In a jaw-dropping move that sounds like it leapt from the pages of science fiction, American biotech firm Colossal Biosciences says it has done the unthinkable.
The company claims it has brought the dire wolf back from extinction.
Yes, the fearsome canine that vanished over 10,000 years ago now reportedly walks — or at least wags — among us once more.

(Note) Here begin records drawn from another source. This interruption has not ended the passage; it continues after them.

(** The loop building [results] from names (and scores). *)
Fixpoint records (names : list (string * option Z)) : option (list result) :=
  match names with
  | [] => Some []
  | (n, sc) :: rest =>
      match keyed_record n sc with
      | None => None
      | Some r =>
          match records rest with
          | None => None
          | Some rs => Some (match r with Some x => x :: rs | None => rs end)
          end
      end
  end.

Definition unscored (l : list string) : list (string * option Z) := map (fun n => (n, None)) l.

(** [hierarchical_search(query, limit)] with [self.fuzzy_search]; its
    fuzzy stage is the single call [fuzzy_search(q, top_k=limit)] on the
    cleaned query [q], made when the exact and component stages found
    nothing and [q] is not empty. *)
Definition hierarchical (query : string) (limit : nat) : option (list result) :=
  let q := Py.strip (Py.lower query) in
  if match Match.exact_match e q, Match.match_by_parsed_components e q with
     | [], [] => negb (String.eqb q "")
     | _, _ => false
     end
  then match Fuzzy.fuzzy_search extract e q limit with
       | Some fr => Some (Hierarchical.hierarchical_search (fun _ _ => fr) e query limit)
       | None => None
       end
  else Some (Hierarchical.hierarchical_search (fun _ _ => []) e query limit).

(** Case 3: a weapon and a skin name.  [Some (Some r)] returns [r],
    [Some None] goes on, [None] raises. *)
Definition case3 (q w skin_name : string) (is_stattrak : bool) (limit : nat)
  : option (option (list result)) :=
  match WeaponSkin.search_by_weapon_and_skin extract e w skin_name with
  | None => None
  | Some matches =>
    let matches := prefer_st is_stattrak matches in
    match matches with
    | [] => Some None
    | _ :: _ =>
      match records (unscored matches) with
      | None => None
      | Some results =>
        let results :=
          Sort.sort_by (fun a b => Z.ltb (- partial_ratio skin_name (Py.lower (item_name a)))
                                         (- partial_ratio skin_name (Py.lower (item_name b))))
            results in
        match results with
        | [] => Some None
        | _ :: _ => Some (Some (take limit results))
        end
      end
    end
  end.

(** Case 4: a weapon and no skin name. *)
Definition case4 (w : string) (is_price_query is_stattrak : bool) (limit : nat)
  : option (option (list result)) :=
  let price_data :=
    if is_price_query then
      let pd := PriceRange.search_cheapest_by_weapon e w (Some limit) in
      if is_stattrak then Search.stattrak_only pd else pd
    else [] in
  match price_data with
  | _ :: _ => Some (Some price_data)
  | [] =>
    let matches := WeaponIndex.get (WeaponIndex.build_weapon_index e) (Py.lower w) in
    let matches := prefer_st is_stattrak matches in
    match matches with
    | [] => Some None
    | _ :: _ =>
      match records (unscored matches) with
      | None => None
      | Some results =>
        let results :=
          if is_price_query then Sort.sort_by Sort.by_price_asc results
          else Sort.sort_by by_name results in
        match results with
        | [] => Some None
        | _ :: _ => Some (Some (take limit results))
        end
      end
    end
  end.

(** Case 5: exact matches. *)
Definition case5 (q : string) (is_price_query is_stattrak : bool) (limit : nat)
  : option (option (list result)) :=
  match Match.exact_match e q with
  | [] => Some None
  | exact_matches =>
    let exact_matches := prefer_st is_stattrak exact_matches in
    match records (unscored exact_matches) with
    | None => None
    | Some results =>
      let results := if is_price_query then Sort.sort_by Sort.by_price_asc results else results in
      match results with
      | [] => Some None
      | _ :: _ => Some (Some (take limit results))
      end
    end
  end.

(** Case 6: fuzzy search, whose result is returned even when empty. *)
Definition case6 (q : string) (is_price_query is_stattrak : bool) (limit : nat)
  : option (list result) :=
  match Fuzzy.fuzzy_search extract e q (match limit with O => 20%nat | _ => limit end) with
  | None => None
  | Some [] => Some []
  | Some fuzzy_results =>
    let fuzzy_results := prefer_st_scored is_stattrak fuzzy_results in
    match records (map (fun p => (fst p, Some (snd p))) fuzzy_results) with
    | None => None
    | Some results =>
      let results :=
        if is_price_query then Sort.sort_by Sort.by_price_asc results
        else Sort.sort_by by_neg_match_score results in
      Some (take limit results)
    end
  end.

(** Chaining the cases: a returned answer or an exception ends [search]. *)
Definition next_case (c : option (option (list result))) (k : option (list result))
  : option (list result) :=
  match c with
  | None => None
  | Some (Some r) => Some r
  | Some None => k
  end.

(** The part of [search] after the hierarchical stage, on the raw query. *)
Definition search_rest (query : string) (limit : nat) : option (list result) :=
  let q := Search.search_query query in
  let '(is_price_query, _, _) := Price.detect_price_query q in
  let detected_weapon := Search.detected_weapon q in
  let is_stattrak := Search.is_stattrak q in
  match Search.price_cases e query with
  | Some rs => Some rs
  | None =>
    let after4 :=
      next_case (case5 q is_price_query is_stattrak limit)
        (case6 q is_price_query is_stattrak limit) in
    match detected_weapon with
    | Some w =>
      let skin_name := skin_name_of q w in
      if String.eqb skin_name "" then
        next_case (case4 w is_price_query is_stattrak limit) after4
      else
        next_case (case3 q w skin_name is_stattrak limit) after4
    | None => after4
    end
  end.

(** [search(query, limit)] with the engine's [_from_hierarchical] flag
    as state: the result ([None] when it raises) and the flag after the
    call.  [limit] is an int here; a [None] limit is not modelled. *)
Definition search (from_hierarchical : bool) (query : string) (limit : nat)
  : option (list result) * bool :=
  if from_hierarchical then (search_rest query limit, false)
  else
    match hierarchical query limit with
    | None => (None, true)
    | Some ((_ :: _) as hierarchical_results) => (Some hierarchical_results, true)
    | Some [] => (search_rest query limit, true)
    end.

End Engine.

End Engine.

(* ================================================================== *)
(** ** [format_search_results] with results *)

Module FormatFound.

Section FormatFound.

Variable fmt2 : Q -> string.
Variable fmt_int : Z -> string.
(** [f"{len(results)}"] *)
Variable fmt_nat : nat -> string.

(** [min(results, key=lambda x: x['min_price'])]: the first minimal item. *)
Fixpoint min_by_price (best : result) (rs : list result) : result :=
  match rs with
  | [] => best
  | r :: rs' => min_by_price (if Sort.Qltb (r_min_price r) (r_min_price best) then r else best) rs'
  end.

Definition footer : string :=
  Format.nl ++ Format.nl ++
  "Note: Prices and availability change frequently. For real-time information, check Skinport directly.".
(** * patternmatcher: ordered glob rules over file paths

    A shallow embedding of [patternmatcher.go] (the rule compiler [Compile]
    and [NewPattern], the single-rule predicate [Pattern.Match], and the two
    evaluators [MatchesOrParentMatches] and [MatchesUsingParentResults]) for
    the non-Windows build, where [os.PathSeparator] is the slash and
    [filepath.FromSlash] is the identity.

    Go strings are byte strings and are modelled as [string]; runes and
    bytes are modelled as [Z].  The parts of the Go standard library the
    program calls ([unicode/utf8], [strings], [path/filepath],
    [text/scanner], [regexp]) are modelled in modules of the same names. *)

From Stdlib Require Import ZArith List String Ascii Bool Arith Lia.
Import ListNotations.

Local Open Scope list_scope.
Local Open Scope string_scope.

(** ** Outcomes of a call

    A Go call of this package returns normally, returns a non-nil error, or
    panics (an index or a slice out of range, a nil dereference).  [Beyond]
    is not an outcome of the program: it marks the inputs on which the model
    of a library function takes no position (an expression that uses regexp
    syntax outside the modelled fragment), or that a loop written with a
    count of its steps has used the count up, which [filepath.Match] is
    shown never to do. *)

Inductive error : Type :=
| ErrIllegalExclusion      (* illegal exclusion pattern: "!" *)
| ErrWrongParentMatched    (* wrong number of values in parentMatched *)
| ErrRegexpSyntax          (* the error of regexp.Compile *)
| ErrBadPattern.           (* filepath.ErrBadPattern *)

Inductive outcome (A : Type) : Type :=
| Ret (a : A)
| Fail (e : error)
| Panics
| Beyond.

Arguments Ret {A} a.
Arguments Fail {A} e.
Arguments Panics {A}.
Arguments Beyond {A}.

Definition bind {A B : Type} (x : outcome A) (f : A -> outcome B) : outcome B :=
  match x with
  | Ret a => f a
  | Fail e => Fail e
  | Panics => Panics
  | Beyond => Beyond
  end.

Notation "x <- c ;; k" := (bind c (fun x => k))
  (at level 61, c at next level, right associativity).

(** The code point of an ASCII character, as a rune or a byte value. *)
Definition cp (a : ascii) : Z := Z.of_N (N_of_ascii a).

Definition byte_of (z : Z) : ascii := ascii_of_N (Z.to_N z).

(** The byte [s[i]], for [i < len(s)]. *)
Definition byte_at (s : string) (i : nat) : ascii :=
  match String.get i s with
  | Some c => c
  | None => Ascii.zero
  end.

(** ** unicode/utf8 *)
Module utf8.

Definition RuneError : Z := 65533.   (* U+FFFD *)
Definition RuneSelf : Z := 128.
Definition MaxRune : Z := 1114111.   (* U+10FFFF *)

Definition between (lo x hi : Z) : bool := (lo <=? x)%Z && (x <=? hi)%Z.

(** The size of the sequence a first byte announces and the range accepted
    for its second byte (the tables [first] and [acceptRanges]); [None] for
    a byte that starts no sequence. *)
Definition first (b0 : Z) : option (nat * Z * Z) :=
  if between 194 b0 223 then Some (2%nat, 128, 191)%Z
  else if (b0 =? 224)%Z then Some (3%nat, 160, 191)%Z
  else if between 225 b0 236 then Some (3%nat, 128, 191)%Z
  else if (b0 =? 237)%Z then Some (3%nat, 128, 159)%Z
  else if between 238 b0 239 then Some (3%nat, 128, 191)%Z
  else if (b0 =? 240)%Z then Some (4%nat, 144, 191)%Z
  else if between 241 b0 243 then Some (4%nat, 128, 191)%Z
  else if (b0 =? 244)%Z then Some (4%nat, 128, 143)%Z
  else None.

Definition low6 (b : Z) : Z := Z.land b 63.
(** The grouping loop depends on a key through [classify] alone. *)
Lemma group_step_classify (lora_weights : lora_file num) groups k k' v :
  classify k = classify k' ->
  group_step lora_weights groups (k, v) = group_step lora_weights groups (k', v).
Proof. unfold group_step. simpl. now intros ->. Qed.


(** C6 as stated fails: with a role marker inside the module path the
    two conventions disagree on both the role and the module. *)
Lemma convention_changes_marked_module :
  group_key "x.lora_up_proj.lora_down.weight" = Some ("x.lora_up_proj", Down)
  /\ group_key "x.lora_up_proj.lora_A.weight" = Some ("x", Up)
  /\ ~ (forall b r : string,
          group_key (b ++ ".lora_down" ++ r) = group_key (b ++ ".lora_A" ++ r)).
Proof.
  split; [vm_compute; reflexivity|]. split; [vm_compute; reflexivity|].
  intros Hall. specialize (Hall "x.lora_up_proj" ".weight").
  vm_compute in Hall. discriminate Hall.
Qed.

(** C6. For a module path [b] and a remainder [r] that hold none of the
    four role markers, the key of the down (resp. up) tensor is
    classified the same under the [lora_down]/[lora_up] and the
    [lora_A]/[lora_B] convention: the same role under the same
    normalized module path [sanitize_key b] (or skipped under both when
    ["alpha"] occurs), and the grouping loop does the same with it. *)
Theorem convention_agnostic_grouping (b r : string) :
  marker_free b = true -> marker_free r = true ->
  group_key (b ++ ".lora_down" ++ r) = group_key (b ++ ".lora_A" ++ r)
  /\ group_key (b ++ ".lora_up" ++ r) = group_key (b ++ ".lora_B" ++ r)
  /\ (contains "alpha" b || contains "alpha" r = false ->
      group_key (b ++ ".lora_down" ++ r) = Some (sanitize_key b, Down)
      /\ group_key (b ++ ".lora_up" ++ r) = Some (sanitize_key b, Up))
  /\ (forall (lora_weights : lora_file num) groups v,
        group_step lora_weights groups (b ++ ".lora_down" ++ r, v)
        = group_step lora_weights groups (b ++ ".lora_A" ++ r, v)
        /\ group_step lora_weights groups (b ++ ".lora_up" ++ r, v)
           = group_step lora_weights groups (b ++ ".lora_B" ++ r, v)).
Proof.
  intros Hb Hr. unfold group_key.
  rewrite (classify_lora_down b r Hb Hr), (classify_lora_A b r Hb Hr),
          (classify_lora_up b r Hb Hr), (classify_lora_B b r Hb Hr).
  split; [reflexivity|]. split; [reflexivity|]. split.
  - intros ->. split; reflexivity.
  - intros lw groups v. split; apply group_step_classify.
    + now rewrite (classify_lora_down b r Hb Hr), (classify_lora_A b r Hb Hr).
    + now rewrite (classify_lora_up b r Hb Hr), (classify_lora_B b r Hb Hr).
Qed.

Meet Romulus, Remus, and their younger sibling Khaleesi — three pups born through what Colossal is calling the “world’s first de-extinction process.”
What Happened?
The company says it reconstructed the dire wolf genome from fossilized remains up to 72,000 years old.
It then used gene editing on grey wolves — which already share 99.5% of their DNA — to engineer the ancient predator back to life.
“I had all the confidence that this was going to work,” said Beth Shapiro, Colossal’s lead scientist.
But not everyone’s buying it.

Paleontologist Julie Meachen raised an eyebrow: “I don’t think they are actually dire wolves… more like grey wolves with a makeover.”
Still, the trio now lives under tight security in a secret facility.
Cameras, drones, fences — the whole sci-fi setup.
So, have we just taken our first bite into the past? Or are we raising more questions than wolves?
One thing’s certain: nature just got a reboot.